Please write each record out again word for word.

(Dataset entries)
=-=-=

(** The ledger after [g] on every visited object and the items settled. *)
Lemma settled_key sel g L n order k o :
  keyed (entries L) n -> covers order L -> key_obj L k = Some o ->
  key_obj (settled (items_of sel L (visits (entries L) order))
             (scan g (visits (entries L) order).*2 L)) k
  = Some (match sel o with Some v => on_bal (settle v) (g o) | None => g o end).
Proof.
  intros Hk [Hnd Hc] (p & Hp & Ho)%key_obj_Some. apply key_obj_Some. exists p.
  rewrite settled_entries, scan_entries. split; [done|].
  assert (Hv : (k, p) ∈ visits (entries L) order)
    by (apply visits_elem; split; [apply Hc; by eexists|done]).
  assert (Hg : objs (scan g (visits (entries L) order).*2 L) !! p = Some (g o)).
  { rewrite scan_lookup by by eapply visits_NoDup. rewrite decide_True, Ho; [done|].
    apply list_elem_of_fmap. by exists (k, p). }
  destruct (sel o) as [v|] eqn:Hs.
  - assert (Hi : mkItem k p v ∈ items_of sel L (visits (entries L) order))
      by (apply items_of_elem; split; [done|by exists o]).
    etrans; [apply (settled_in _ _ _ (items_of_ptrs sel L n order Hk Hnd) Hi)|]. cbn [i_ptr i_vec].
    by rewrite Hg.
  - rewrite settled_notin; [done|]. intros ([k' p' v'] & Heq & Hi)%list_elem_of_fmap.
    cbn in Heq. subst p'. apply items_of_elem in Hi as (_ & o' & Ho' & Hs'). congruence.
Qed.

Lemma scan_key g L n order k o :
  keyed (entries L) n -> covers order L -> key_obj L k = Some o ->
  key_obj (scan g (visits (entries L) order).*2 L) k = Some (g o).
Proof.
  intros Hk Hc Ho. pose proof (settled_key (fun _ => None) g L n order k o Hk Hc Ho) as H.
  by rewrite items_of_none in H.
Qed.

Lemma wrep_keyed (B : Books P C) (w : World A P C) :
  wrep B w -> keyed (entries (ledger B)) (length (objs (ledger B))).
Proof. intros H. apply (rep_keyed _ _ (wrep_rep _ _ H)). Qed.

=-=-=

### RESULT OF THIS EXERCISE:
(** The ledger after [g] on every visited object and the items settled. *)
Lemma settled_key sel g L n order k o :
  keyed (entries L) n -> covers order L -> key_obj L k = Some o ->
  key_obj (settled (items_of sel L (visits (entries L) order))
             (scan g (visits (entries L) order).*2 L)) k
  = Some (match sel o with Some v => on_bal (settle v) (g o) | None => g o end).
Proof.
  intros Hk [Hnd Hc] (p & Hp & Ho)%key_obj_Some. apply key_obj_Some. exists p.
  rewrite settled_entries, scan_entries. split; [done|].
  assert (Hv : (k, p) ∈ visits (entries L) order)
    by (apply visits_elem; split; [apply Hc; by eexists|done]).
  assert (Hg : objs (scan g (visits (entries L) order).*2 L) !! p = Some (g o)).
  { rewrite scan_lookup by by eapply visits_NoDup. rewrite decide_True, Ho; [done|].
    apply list_elem_of_fmap. by exists (k, p). }
  destruct (sel o) as [v|] eqn:Hs.
  - assert (Hi : mkItem k p v ∈ items_of sel L (visits (entries L) order))
      by (apply items_of_elem; split; [done|by exists o]).
    etrans; [apply (settled_in _ _ _ (items_of_ptrs sel L n order Hk Hnd) Hi)|]. cbn [i_ptr i_vec].
    by rewrite Hg.
  - rewrite settled_notin; [done|]. intros ([k' p' v'] & Heq & Hi)%list_elem_of_fmap.
    cbn in Heq. subst p'. apply items_of_elem in Hi as (_ & o' & Ho' & Hs'). congruence.
Qed.

Lemma scan_key g L n order k o :
  keyed (entries L) n -> covers order L -> key_obj L k = Some o ->
  key_obj (scan g (visits (entries L) order).*2 L) k = Some (g o).
Proof.
  intros Hk Hc Ho. pose proof (settled_key (fun _ => None) g L n order k o Hk Hc Ho) as H.
  by rewrite items_of_none in H.
Qed.

Lemma wrep_keyed (B : Books P C) (w : World A P C) :
  wrep B w -> keyed (entries (ledger B)) (length (objs (ledger B))).
Proof. intros H. apply (rep_keyed _ _ (wrep_rep _ _ H)). Qed.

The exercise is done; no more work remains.